Center for Medical Ethics and Health Policy Staff Publications
Publication Date
1-1-2025
Journal
Health Informatics Journal
PMID
40528690
PubMedCentral® Posted Date
4-1-2025
PubMedCentral® Full Text Version
Post-print
Published Open-Access
yes
Keywords
Cloud Computing, Humans, Genomics, Information Storage and Retrieval, S3 genomic data lake; clinical-omics data; hybrid cloud architecture; oncology clinical decision making
Abstract
Objective: Cancer centers must quickly integrate clinical genomics data from different vendors for oncology operations and research. Clinical data warehouse architectures are costly to construct and brittle, and they are not readily amenable to the rapid changes in oncology research. We introduce a cost-effective hybrid cloud Data Lake architecture for storing clinical genomic data from different vendors, aiding both clinical and research workflows.
Methods: We created a Data Lake architecture based on the zone architecture, with four layers: ingestion, storage, transformation, and interaction. The layers are implemented with a hybrid cloud architecture. Rich metadata created from patient and genomic data enables patient-based queries, with access to data controlled through a data governance workflow.
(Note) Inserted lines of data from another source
Definition br_put (r w : Consumer) (hm : hostmem) (x : X) : Request :=
  {| br_reader := r; br_writer := w; br_hm := hm; br_disk := x |}.

(** A method of the reader or of the writer, or of the image. *)
Definition br_read {E A} (m : M (Consumer * hostmem) E A) : M Request E A :=
  zoom (fun s => (br_reader s, br_hm s))
       (fun '(c, hm) s => br_put c (br_writer s) hm (br_disk s)) m.
Definition br_write {E A} (m : M (Consumer * hostmem) E A) : M Request E A :=
  zoom (fun s => (br_writer s, br_hm s))
       (fun '(c, hm) s => br_put (br_reader s) c hm (br_disk s)) m.
Definition br_read_disk {E A} (m : M (Consumer * (hostmem * X)) E A) : M Request E A :=
  zoom (fun s => (br_reader s, (br_hm s, br_disk s)))
       (fun '(c, (hm, x)) s => br_put c (br_writer s) hm x) m.
Definition br_write_disk {E A} (m : M (Consumer * (hostmem * X)) E A) : M Request E A :=
  zoom (fun s => (br_writer s, (br_hm s, br_disk s)))
       (fun '(c, (hm, x)) s => br_put (br_reader s) c hm x) m.
Definition br_image {E A} (m : M X E A) : M Request E A :=
  zoom br_disk (fun x s => br_put (br_reader s) (br_writer s) (br_hm s) x) m.

(* src/devices/virtio/block/worker.rs:219-312, BlockWorker::process_request *)
Definition process_request (h : RequestHeader) : R Z :=
  s ← gets id;
  if rh_request_type h =? VIRTIO_BLK_T_IN then
    avail ← lift (writer_available_bytes (br_writer s));
    data_len ← lift (usub 64 avail 1);
    if negb (is_multiple_of data_len 512) then throw ReInvalidDataLength
    else
      off ← lift (umul 64 (rh_sector h) 512);
      Mmap_err ReWritingToDescriptor (br_write_disk
        (writer_write_from_at (disk_read_vectored_at_volatile iovec_len img_readv) data_len off))
  else if rh_request_type h =? VIRTIO_BLK_T_OUT then
    data_len ← lift (reader_available_bytes (br_reader s));
    if negb (is_multiple_of data_len 512) then throw ReInvalidDataLength
    else
      off ← lift (umul 64 (rh_sector h) 512);
      Mmap_err ReReadingFromDescriptor (br_read_disk
        (reader_read_to_at (disk_write_vectored_at_volatile iovec_len img_writev) data_len off))
  else if rh_request_type h =? VIRTIO_BLK_T_FLUSH then
    match dp_cache_type disk with
    | CacheWriteback =>
        _ ← Mmap_err ReFlushingToDisk (br_image img_flush);
        _ ← Mmap_err ReFlushingToDisk (br_image img_sync);
        mret 0
    | CacheUnsafe => mret 0
    end
  else if rh_request_type h =? VIRTIO_BLK_T_GET_ID then
    data_len ← lift (writer_available_bytes (br_writer s));
    if data_len <? zlen (dp_image_id disk) then throw ReInvalidDataLength
    else
      _ ← Mmap_err ReWritingToDescriptor (br_write (writer_write_all (dp_image_id disk)));
      mret (zlen (dp_image_id disk))
  else if rh_request_type h =? VIRTIO_BLK_T_DISCARD then
    d ← Mmap_err ReReadingFromDescriptor (br_read (reader_read_obj (T:=DiscardWriteData)));
    off ← lift (umul 64 (dw_sector d) 512);
    len ← lift (umul 64 (dw_num_sectors d) 512);
    _ ← Mmap_err ReDiscarding (br_image (img_discard_to_any off len));
    mret 0
  else if rh_request_type h =? VIRTIO_BLK_T_WRITE_ZEROES then
    d ← Mmap_err ReReadingFromDescriptor (br_read (reader_read_obj (T:=DiscardWriteData)));
    off ← lift (umul 64 (dw_sector d) 512);
    len ← lift (umul 64 (dw_num_sectors d) 512);
    let unmap := negb (Z.land (dw_flags d) VIRTIO_BLK_WRITE_ZEROES_FLAG_UNMAP =? 0) in
    _ ← (if unmap then Mmap_err ReDiscardingToZero (br_image (img_discard_to_zero off len))
         else Mmap_err ReWritingZeroes (br_image (img_write_zeroes off len)));
    mret 0
  else throw ReUnknownRequest.

(** [try_into().unwrap()] to [u8]. *)
Definition status_u8 {E} (v : Z) : out E Z :=
  if (0 <=? v) && (v <? 256) then Ok v else Panic.

(** One chain after its reader and writer are built: [None] when the header
    cannot be read, else the length to report. *)
(* src/devices/virtio/block/worker.rs:178-197, BlockWorker::process_queue *)
Definition serve_request : M Request string (option Z) :=
  h ← Mtry (br_read (reader_read_obj (T:=RequestHeader)));
  match h with
  | inr _ => mret None
  | inl request_header =>
      r ← Mtry (process_request request_header);
      s_l ← (match r with
             | inl l => s ← lift (status_u8 VIRTIO_BLK_S_OK); mret (s, l)
             | inr _ => s ← lift (status_u8 VIRTIO_BLK_S_IOERR); mret (s, 0)
             end);
      _ ← Mtry (br_write (writer_write_all (le_bytes 1 s_l.1)));
      mret (Some s_l.2)
  end.

#[local] Abbreviation W := (BlockWorker C Ev X).

(** The body of the loop: whether the chain was returned to the driver. *)
(* src/devices/virtio/block/worker.rs:163-208, BlockWorker::process_queue *)
Definition block_serve_chain (head : DescriptorChain) : M W string bool :=
  w ← gets id;
  match reader_new mm (wk_hm w) head, writer_new mm (wk_hm w) head with
  | Ok r, Ok wr =>
      served ← zoom (fun w => br_put r wr (wk_hm w) (wk_ext w))
                    (fun s => wk_set_mem_ext (br_hm s, br_disk s)) serve_request;
      match served with
      | None => mret false
      | Some len =>
          len1 ← lift (uadd 64 len 1);
          _ ← wk_add_used mm the_queue (dc_index head) (wrap 32 len1);
          mret true
      end
  | Err _, _ | Ok _, Err _ => mret false
  | Panic, _ | Ok _, Panic => lift Panic
  | NoFuel, _ | Ok _, NoFuel => lift NoFuel
  end.

Fixpoint block_process_loop (fuel : nat) (used_any : bool) : M W string bool :=
  match fuel with
  | O => lift NoFuel
  | S fuel' =>
      head ← wk_pop mm the_queue;
      match head with
      | None => mret used_any
      | Some head =>
          served ← block_serve_chain head;
          block_process_loop fuel' (used_any || served)
      end
  end.

(* src/devices/virtio/block/worker.rs:160-217, BlockWorker::process_queue *)
Definition block_process_queue (fuel : nat) : M W string unit :=
  used_any ← block_process_loop fuel false;
  wk_finish mm the_queue used_any.

(* src/devices/virtio/block/worker.rs:146-158, BlockWorker::process_virtio_queues *)
Definition block_process_virtio_queues (fuel : nat) : M W string unit :=
  drain_loop mm fuel the_queue (block_process_queue fuel).

(* src/devices/virtio/block/worker.rs:139-144, BlockWorker::process_queue_event *)
Definition block_process_queue_event (fuel : nat) : M W string unit :=
  block_process_virtio_queues fuel.

(* src/devices/virtio/block/worker.rs:98-137, BlockWorker::work *)
Definition block_work (fuel : nat) (results : list Z) : M W string bool :=
  work_loop [block_process_queue_event fuel] results.

End block.
Arguments Request : clear implicits.

(** ** The laws of the image *)

(** [img_bytes] is the guest-visible content.  Within it, a vectored read
    fills all the buffers and a vectored write stores all of them. *)
Class ImageLaws (X : Type) `{!ImageOps X} (img_bytes : X -> list Z) : Prop := {
  iovec_len_total bufs : bufs_wf bufs -> iovec_len bufs = zlen (stream bufs);
  img_readv_fills bufs off hm x :
    bufs_wf bufs -> 0 <= off -> off + zlen (stream bufs) <= zlen (img_bytes x) ->
    exists hm', img_readv bufs off (hm, x) = (Ok tt, (hm', x)) /\
      forall a, hm' a = stream_write hm (stream bufs)
                  (slice (Z.to_nat off) (length (stream bufs)) (img_bytes x)) a;
  img_writev_stores bufs off hm x :
    bufs_wf bufs -> 0 <= off -> off + zlen (stream bufs) <= zlen (img_bytes x) ->
    exists x', img_writev bufs off (hm, x) = (Ok tt, (hm, x')) /\
      img_bytes x' = splice (Z.to_nat off) (stream_read hm (stream bufs)) (img_bytes x);
}.

(** ** Lemmas *)

#[export] Instance request_header_laws :
  PodLaws RequestHeader (fun h =>
    fits 32 (rh_request_type h) /\ fits 32 (rh_reserved h) /\ fits 64 (rh_sector h)).
Proof.
  split; cbn -[le_bytes].
  - intros h. rewrite !length_app, !length_le_bytes. done.
  - intros h. rewrite !bytes_ok_app. split_and!; apply le_bytes_ok.
  - intros [t r s] (Ht & Hr & Hs); cbn -[le_bytes] in *. unfold slice.
    f_equal; [|rewrite drop_app_length' by (by rewrite length_le_bytes)
              |rewrite app_assoc, drop_app_length'
                 by (by rewrite length_app, !length_le_bytes)].
    + rewrite drop_0, take_app_length' by (by rewrite length_le_bytes).
      by apply le_val_le_bytes_fits.
    + rewrite take_app_length' by (by rewrite length_le_bytes). by apply le_val_le_bytes_fits.
    + rewrite take_ge by (rewrite length_le_bytes; lia). by apply le_val_le_bytes_fits.
Qed.

Lemma select_app_stream bufs bufs' count buflen :
  bufs_wf bufs -> count - buflen = zlen (stream bufs) ->
  stream (consume_select (bufs ++ bufs') count buflen) = stream bufs /\
  bufs_wf (consume_select (bufs ++ bufs') count buflen).
Proof.
  intros Hb. revert buflen. induction bufs as [|vs bufs IH]; intros buflen Hc.
  - change (zlen (stream [])) with 0 in Hc. cbn [app]. destruct bufs' as [|v b']; [by split|].
    cbn [consume_select]. rewrite (proj2 (Z.leb_le count buflen)) by lia. by split.
  - apply Forall_cons in Hb as [Hvs Hb]. rewrite zlen_stream_cons in Hc by done.
    pose proof Hvs as (?&?&?). pose proof (zlen_nonneg (stream bufs)).
    cbn [app consume_select]. destruct (Z.leb_spec count buflen).
    + split; [|constructor]. symmetry. apply nil_length_inv. rewrite stream_cons, length_app.
      pose proof (length_slice_stream vs ltac:(done)). unfold zlen in *. lia.
    + unfold vs_len. rewrite (proj2 (Z.ltb_ge (count - buflen) (vs_size vs))) by lia.
      destruct (IH Hb (buflen + vs_size vs)) as [Hs Hw]; [lia|].
      rewrite !stream_cons, Hs. split; [done|by constructor].
Qed.

Section lemmas.
Context {prof : Profile} {X : Type} `{!VirtioConsts} `{!ImageOps X}.
Variable img_bytes : X -> list Z.
Context `{!ImageLaws X img_bytes}.

Implicit Types s : Request X.

(** The bytes of the header, and the rest of the readable buffers. *)
Definition req_header s : RequestHeader :=
  pod_of (stream_read (br_hm s) (take 16 (consumer_stream (br_reader s)))).
Definition req_payload s : list Z := drop 16 (consumer_stream (br_reader s)).

Lemma br_header s :
  consumer_wf (br_reader s) -> 16 <= zlen (consumer_stream (br_reader s)) ->
  exists r', br_read (reader_read_obj (T:=RequestHeader)) s =
      (Ok (req_header s), br_put r' (br_writer s) (br_hm s) (br_disk s)) /\
    consumer_wf r' /\ consumer_stream r' = req_payload s.
Proof using.
  intros Hw Hl. unfold br_read, reader_read_obj. run_St.
  destruct (reader_read_exact_stream (br_reader s) (br_hm s) (replicate 16 0) Hw) as (c' & Hc & Hr).
  change (zlen (replicate 16 0)) with 16 in Hr. rewrite (proj2 (Z.leb_le 16 _) Hl) in Hr.
  change (length (replicate 16 0)) with 16%nat in Hr. destruct Hr as (Hr & Hs & _).
  change (pod_size RequestHeader) with 16%nat. rewrite Hr. run_St.
  by exists c'.
Qed.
Results: Genomic data are stored in the cloud, synchronized with vendors' storage, and managed by a governance committee. The architecture implementation includes genomic test results from two vendors and supports independent clinical sites. The implementation serves 149 clinicians across 31 disease groups and stores 240 TB of data on 5800 patients at a monthly cost of approximately $350.
Conclusion: The Data Lake architecture offers flexibility and scalability, making it suitable for organizations of all sizes to integrate clinical and genomic data efficiently for clinical and research purposes.